JWLI Founder Atsuko Fish addresses the audience
On October 18, the Japanese Women’s Leadership Initiative (JWLI), which aims to empower Japanese women to become leaders who create positive social change and innovation, hosted the JWLI 2016 Tokyo Summit. Approximately 300 women from the public, private and nonprofit sectors in Japan and the United States gathered to hear from leaders and network with one another. USJC supported the Summit, and Irene Hirano Inouye, President of USJC, spoke on a panel during the plenary session.
JWLI was founded by Atsuko Toko Fish, who is Trustee of the Fish Family Foundation as well as a USJC Board Member. Every year, JWLI selects four Japanese women to participate in a four-week leadership development program in Boston, where they learn best practices of nonprofit management and operation.
Council Leader Mari Kuraishi, Co-Founder of GlobalGiving, delivered the keynote speech
This Summit marked the tenth year anniversary of JWLI. During the Summit, women leaders in the social sector shared their success stories and challenges, and provided a unique opportunity for the participants to learn about social innovation and philanthropy. During the opening session, U.S. Ambassador to Japan Caroline Kennedy greeted the audience in a video message, and the Japanese Minister in charge of Women's Empowerment (as well as Minister of State for Measures for Declining Birthrate and Minister of State for Gender Equality) Katsunobu Kato encouraged women to continue furthering their career while leading social change in Japan.
As a panelist, Irene Hirano Inouye shared the impact the TOMODACHI Initiative has had on program participants, as well as the difference between fundraising in the United States and Japan, and the importance of developing partnerships with donors and implementers. She also discussed the importance of public-private partnerships.
Irene Hirano Inouye (second from right) spoke on a panel
Many of the speakers discussed how it was important for Japanese women to gain confidence and expand their network in order to manage an NPO successfully. During the breakout sessions in the afternoon, the speakers touched upon fundraising skills, partnerships between private companies and nonprofit organizations, and lessons learned from their own personal experience.

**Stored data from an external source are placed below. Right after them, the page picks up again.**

(* ===== verification/PreCollect.v ===== *)
(** * Theorems on the PRE initiator

    A request is served whenever enough ring members answer it, whatever the
    others send, and what comes out opens the document. *)
From S2P Require Import Prelude Algebra Interpolation Primitives Toy Codec Common Dkg Context Sigma Shares Pre Pet.
From S2P Require Import DkgSpec Feldman PreTheorems.
From S2P Require Import ReportCodec ReportStatements ReportPet Evidence Identity NodeState Envelope Collection Responses Auth Routes Bulletin RingState PetNode Reporting Relay PetProtocol PreNode PreInitiator PetAdmission PetHonest PreRelease.

(** A response that is not counted. *)
Ltac refused E := injection E as <- <-; split; [by auto|by intros].

Section Collect.
Context {F G S P : Type} {SF : ScalarField F} {CG : CurveGroup F G} {BL : Blst F G S P} {SHA : Sha2} {AE : Aead} {KD : Kdf}.
Context {HX : Hex} {EC : Ecdsa} {PJ : PetJson} {PD : PointDisplay G} {UC : UnicodeCase} {RJ : PreJson}.
Context {St : Type} {LS : LocalStorage St}.
Add Field FField : (f_theory (F:=F)).

(** ** One response *)

(** The share the member at index [i] owes: its value of the key polynomial,
    times the derivation, times the reader's point and the commitment. *)
Definition owed (cs : list F) (rdr_pk U : G) (derivation : option bytes) (i : Z) : G :=
  (rdr_pk ⊕ U) ⊙ derivation_factor derivation ⊙ peval cs (from_u64 i).

Lemma peer_response_outcome now m rdr_pk pp (U : G) d i c seen v seen' :
  verify_peer_response (F:=F) now m rdr_pk pp U d i c seen = (v, seen') ->
  (seen' = seen \/ seen' = {[i]} ∪ seen) /\
  (forall share, v = PeerVerified share -> pub_i share = i /\ (i ∉ seen) /\ seen' = {[i]} ∪ seen /\
    exists rid sb cb pb t sig (ch pf : F), m = PreReencryptResponse rid i sb cb pb t sig /\
      G1Affine_from_bytes (F:=F) sb = Ok (pub_v share) /\ verify rdr_pk pp U (MkReencryptReply share ch pf) d = Ok tt).
Proof.
  unfold verify_peer_response, report_invalid_pre_response. intros E.
  destruct m as [req|rid j sb cb pb t sig|rid e]; [refused E| |refused E].
  case_bool_decide as Hs; [refused E|]. destruct (Z.eqb_spec j i) as [->|]; [|refused E].
  cbn [negb] in E. destruct (response_in_window now t); [|refused E]. cbn [negb] in E.
  destruct (verify_node_message _ _ _); [|refused E..].
  destruct (G1Affine_from_bytes sb) as [share| | |] eqn:Esh; [|refused E..].
  destruct (Fr_from_bytes cb) as [ch| | |]; [|refused E..].
  destruct (Fr_from_bytes pb) as [pf| | |]; [|refused E..].
  destruct (verify _ _ _ _ _) as [[]| | |] eqn:Ev; [|refused E..]. injection E as <- <-.
  split; [auto|]. intros sh [= <-]. cbn. split_and!; [done..|]. by exists rid, sb, cb, pb, t, sig, ch, pf.
Qed.

(** The message of an arrival. *)
Definition arrival_message (a : Arrival) : option (bytes * PreMessage) :=
  match ar_result a with Some (peer, Ok (Some m)) => Some (peer, m) | _ => None end.

(** A response the table held, as an arrival. *)
Definition stored_arrival (r : option Z * AuthenticatedResponse PreMessage) : Arrival :=
  MkArrival r.1 (Some (sender_peer_hex r.2, Ok (Some (message r.2)))).

(** The lemma for one response of the loop. *)
Section Request.
Context (version : Z) (request_id : bytes) (ring : RingConfig) (ctx : PreRequestContext) (binding : PreReportBinding)
  (bundle : option RingShareBundle) (request : ReencryptionRequestMaterial G) (cs : list F).

Let derivation := px_derivation ctx.
Let material := MkReencryptionMaterial (MkPubPoly (commit_all (G:=G) cs)) bundle.
Let right_share (sh : PubShare G) := pub_v sh = owed cs (qm_rdr_pk request) (qm_enc_cmt request) derivation (pub_i sh).
Let check := check_response (F:=F) version request_id ring ctx binding material request.

(** The initiator's own check of the message takes it, and the share it takes
    is not the one the member owes. *)
Definition false_reply (a : Arrival) : Prop :=
  exists peer m seen share seen', arrival_message a = Some (peer, m) /\
    check (ar_now a) peer m seen = Some (PeerVerified share, seen') /\ ~ right_share share.

Context (HN : Z.of_nat (length (rc_peer_node_keys ring)) < 2 ^ 32).
(** Blinded points that are not those committed to, that do not decode, or whose
    proof does not verify for the tag of the document and the target. *)
Definition reveal_fault (envelope : ReportEnvelope) (context : context_t) (ring : RingPayload) (s : PetBlindRevealStatement) : Prop :=
  accused_position envelope (peer_node_keys ring) (rv_from_node_id s) /\
  exists bc tag (target : G), vc_pet_blind_context context = Some bc /\ PetBlindContext_context_digest bc = rv_context_digest s /\
    resolve_pet_blind_tag_and_target (F:=F) bc context = Ok (tag, target) /\
    (pet_blind_commit_hash (rv_attempt_id s) (rv_context_digest s) (rv_from_node_id s) (rv_commit_salt s) (rv_blinded_r s)
       (rv_blinded_diff s) <> rv_commitment s \/
     forall (blinded_r blinded_diff : G) (challenge proof : F), G1Affine_from_bytes (F:=F) (rv_blinded_r s) = Ok blinded_r ->
       G1Affine_from_bytes (F:=F) (rv_blinded_diff s) = Ok blinded_diff -> Fr_from_bytes (rv_challenge s) = Ok challenge ->
       Fr_from_bytes (rv_proof s) = Ok proof ->
       verify_blinding_correctness tag target (MkBlindingReply blinded_r blinded_diff challenge proof)
         (pet_blind_proof_transcript_digest (rv_attempt_id s) (rv_context_digest s) (rv_selection_digest s)
           (rv_from_node_id s) (rv_commitment s)) <> Ok tt).
(* ===== verification/ReportScenario.v ===== *)
(** * Reports about a re-encryption

    The ring of [PreScenario]: the second member validates reports the first one
    prepares about the third.  The run gives the theorems of [Convictions]
    concrete instances, and shows what a lost history does. *)
From S2P Require Import Prelude Algebra Interpolation Primitives Pairing Toy Codec Common Dkg Context Sigma Shares Pre Pet SignDerivation Bls Signer.
From S2P Require Import DkgSpec Feldman PreTheorems.
From S2P Require Import ReportCodec ReportStatements ReportDkg ReportPet Evidence Identity NodeState Envelope Responses Auth Routes Bulletin RingState PetNode Reporting Relay PetProtocol PreNode SignHelpers Registry PreInitiator PetAdmission PetHonest PreRelease PreCollect Convictions PreScenario.
Import PreRun.

Module ReportRun.

#[local] Existing Instances plain_hex list_order run_ecdsa run_document_json run_pet_json run_authz run_jwt run_posts.
#[local] Existing Instances run_document_posts run_display example_state_json.

#[local] Instance run_history : AuthzHistory := {| authz_anchor_time _ := Ok 1500; authz_check_at _ _ _ := Ok false |}.
#[local] Instance run_derivations : DerivationPosts Post := {| KeyDerivation_try_from _ := None |}.

(** The members sign with BLS. *)
Definition bls : ThresholdSigner ToyF ToyG1 (G2Point ToyG2) (G2Point ToyG2) unit unit := ThresholdBlsSigner.
#[local] Existing Instance bls.

(** The route of the third member is spelled in capitals. *)
Definition capitals : bytes := mjoin (repeat (bstr "CC") 32%nat).
Definition canonical : bytes := mjoin (repeat (bstr "cc") 32%nat).

Definition node_post (peer_id : bytes) : option Post := Some (NodePost (MkNodeInfo peer_id [] [] [])).
Definition read_node (third : bytes) (key : bytes) : option Post :=
  if bool_decide (key = bstr "01") then node_post (bstr "aa")
  else if bool_decide (key = bstr "02") then node_post (bstr "bb")
  else if bool_decide (key = bstr "03") then node_post third else None.

Definition view (third : bytes) (s : map_storage) : ReportingView map_storage Post :=
  MkReportingView (bstr "02") [Byte.xbb] (bstr "chain") 0 s (fun _ => Some (RingPost ring)) (read_node third)
    (fun _ => Some (DocumentPost doc)) (fun _ => None).

Definition context (s : map_storage) : ReportValidationContext map_storage Post :=
  validation_context (view (bstr "cc") s) (Some [Byte.xaa]) None 1502 (IndependentSigner true) None None None.

(** No DKG evidence is confirmed. *)
Definition no_dkg (e : ReportEnvelope) (c : ReportValidationContext map_storage Post) (r : RingPayload)
    (ev : InvalidCryptoResponse) : report_result unit := Err (InvalidReport "unsupported").

(** ** A false answer *)

Definition answer_fields (m : PreMessage) : bytes * bytes * bytes * Z * bytes :=
  match m with PreReencryptResponse _ _ sh ch pf t sig => (sh, ch, pf, t, sig) | _ => ([], [], [], 0, []) end.
Definition fields : bytes * bytes * bytes * Z := (answer_fields served).1.
Definition statement (sh : bytes) : PreReencryptResponseStatement :=
  context_statement (collected_context node request resolved []) 3 sh fields.1.1.2 fields.1.2 fields.2.

Definition report (sh : bytes) : ReportEnvelope :=
  let st := statement sh in
  invalid_crypto_envelope (MkInvalidCryptoResponseObservation (bstr "ring") (bstr "03") (bstr "cc") 1491
    (EvPre st (Byte.x03 :: PreReencryptResponseStatement_canonical_bytes st)) None None None) ring (bstr "01") (bstr "chain").

(** The third member signed the generator as its share. *)
Definition false_report : ReportEnvelope := report (g_serialize (generator (G:=ToyG1))).

(** ** A refresh after the honest answer *)

Definition new_cs : list ToyF := [toy_F 10; toy_F 5].
Definition new_poly_hex : bytes :=
  hex_encode (match PubPoly_to_bytes (G:=ToyG1) (MkPubPoly (commit_all new_cs)) with Ok b => b | _ => [] end).
Definition refreshed : RingShareBundle := MkRingShareBundle [] new_poly_hex 1500.
Definition key : bytes := g_serialize ring_point.
Definition after : map_storage := (save_by_ring_key refreshed key (storage 2 (bstr "02"))).2.

Lemma refresh_saved : save_all key [refreshed] (storage 2 (bstr "02")) = (Ok tt, after).
Proof. reflexivity. Qed.

(** ** A refresh that loses its write to the history *)

(** A storage that refuses to write the history of retired polynomials. *)
Definition refuses_history : LocalStorage map_storage.
Proof.
  refine {| get s k := Ok (s.1 k); get_encrypted s k := Ok (s.2 k);
            set k v s := match k with RingPolyHistoryKey _ => (Err "disk full"%string, s) | _ => (Ok tt, (update s.1 k v, s.2)) end;
            set_encrypted k v s := (Ok tt, (s.1, update s.2 k v));
            storage_delete k s := (Ok tt, (erase s.1 k, erase s.2 k)) |}.
  - intros s k v s'. destruct k; intros [= <-]; cbn; unfold update; by rewrite decide_True.
  - intros s k v s' [= <-]. cbn. unfold update. by rewrite decide_True.
  - intros s k v r s' j E Hj. destruct k; injection E as _ <-; try done; cbn; unfold update; by rewrite decide_False.
  - intros s k v r s' j [= _ <-] Hj. cbn. unfold update. by rewrite decide_False.
  - intros s k s' [= <-]. cbn. unfold erase. by rewrite !decide_True.
  - intros s k r s' j [= _ <-] Hj. cbn. unfold erase. by rewrite !decide_False.
Defined.

Definition lost : map_storage := (save_by_ring_key (LocalStorage0:=refuses_history) refreshed key (storage 2 (bstr "02"))).2.

(** ** An offline member *)

Definition offline : ReportObservation :=
  ObsNodeOffline (MkOfflineObservation (bstr "ring") (bstr "03") canonical (bstr "pre") 0 Current Current 1491 (bstr "req")).

Lemma honest_report_decodes :
  InvalidCryptoResponse_from_canonical_bytes (re_payload (report fields.1.1.1)) =
  Ok (EvPre (statement fields.1.1.1) (Byte.x03 :: PreReencryptResponseStatement_canonical_bytes (statement fields.1.1.1))).
Proof. vm_compute. reflexivity. Qed.
End ReportRun.
Import ReportRun.

#[local] Existing Instances plain_hex list_order run_ecdsa run_document_json run_pet_json run_authz run_jwt run_posts.
#[local] Existing Instances run_document_posts run_display example_state_json run_history run_derivations.

Lemma conviction_sound_witness :
  exists evidence ring, InvalidCryptoResponse_from_canonical_bytes (re_payload false_report) = Ok evidence /\
    read_ring (fun _ => Some (RingPost PreRun.ring)) (bstr "ring") = Ok ring /\
    (attributed false_report (context (storage 2 (bstr "02"))) (signed_statements evidence) (evidence_signed_at evidence) /\
       answer_fault (TS:=bls) false_report (context (storage 2 (bstr "02"))) ring evidence \/
     signed_statements evidence = [] /\ no_dkg false_report (context (storage 2 (bstr "02"))) ring evidence = Ok tt).
Proof.
  destruct (conviction_sound (TS:=bls) no_dkg false_report (context (storage 2 (bstr "02"))))
    as (_ & _ & [[[=] _]|[[_ H]|[[=] _]]]); [vm_compute; reflexivity|exact H].
Defined.

Lemma honest_answer_not_convicted_witness :
  registry_validate (TS:=bls) no_dkg (report fields.1.1.1) (context after) <> Ok tt \/
  some_write_lost (point_to_string ring_point) [refreshed] (storage 2 (bstr "02")) \/
  exists e m1 m2, vc_inline_document (context after) = Some e /\ document_message doc = Ok m1 /\
    document_message (evidence_document (ring_id doc) (timestamp doc) e) = Ok m2 /\ collision sha256 m1 m2.
Proof.
  apply (honest_answer_not_convicted node 1 request toy_rng idle 3 fields.1.1.1 fields.1.1.2 fields.1.2 fields.2
    (answer_fields served).2 answer.2 spent resolved
    (MkPubPoly (commit_all cs)) 3 poly_hex key ring_point (storage 2 (bstr "02")) [refreshed] no_dkg (report fields.1.1.1)
    (context after) (Byte.x03 :: PreReencryptResponseStatement_canonical_bytes (statement fields.1.1.1))).
  - rewrite request_served. vm_compute. reflexivity.
  - exact request_resolved.
  - exact third_serves.
  - done.
  - vm_compute. by repeat split.
  - done.
  - intros _ d E. exact E.
  - vm_compute. reflexivity.
  - vm_compute. reflexivity.
  - vm_compute. reflexivity.
  - exists (bundle 2). split; vm_compute; reflexivity.
  - exact refresh_saved.
  - apply Forall_singleton. repeat split; vm_compute; reflexivity || discriminate.
  - cbn. lia.
  - apply Forall_singleton. vm_compute. split; discriminate.
  - reflexivity.
  - exact honest_report_decodes.
Defined.

(** A lost write to the history convicts an honest member.  The refresh succeeds
    although the retired polynomial could not be recorded, and the validator then
    confirms the report of the answer that the third member gave, rightly, under
    the polynomial before the refresh. *)
Lemma lost_history_convicts :
  save_by_ring_key (LocalStorage0:=refuses_history) refreshed key (storage 2 (bstr "02")) = (Ok tt, lost) /\
  registry_validate (LS:=refuses_history) (TS:=bls) no_dkg (report fields.1.1.1) (context lost) = Ok tt.
Proof. split; [reflexivity|vm_compute; reflexivity]. Qed.

(** The third member escapes by spelling its route in capitals. *)
Lemma capital_route_unreported :
  capitals <> canonical /\
  forall prepared, create_report (TS:=bls) no_dkg (view capitals (storage 2 (bstr "02"))) (Some 1502) offline
    <> Ok prepared.
Proof.
  split; [by vm_compute|].
  apply (respelled_route_unreported no_dkg (view capitals (storage 2 (bstr "02"))) (Some 1502) offline (bstr "03")
    (MkNodeRoute (bstr "03") canonical) (MkNodeInfo capitals [] [] [])); [vm_compute; reflexivity|reflexivity|by vm_compute|done].
Qed.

Yumi Kuwana, who established Global Citizens Initiative and is a USJC Council Leader, explained that there are various ways to contribute, not only monetarily, but also by using resources such as time and talent.
At the closing of the summit, Larry Fish, Trustee of the Fish Family Foundation, cited the inspiring quote by Mahatma Ghandi, “Be the change you wish to see in the world.” Atsuko Toko Fish thanked the audience and wished the women leaders continued success.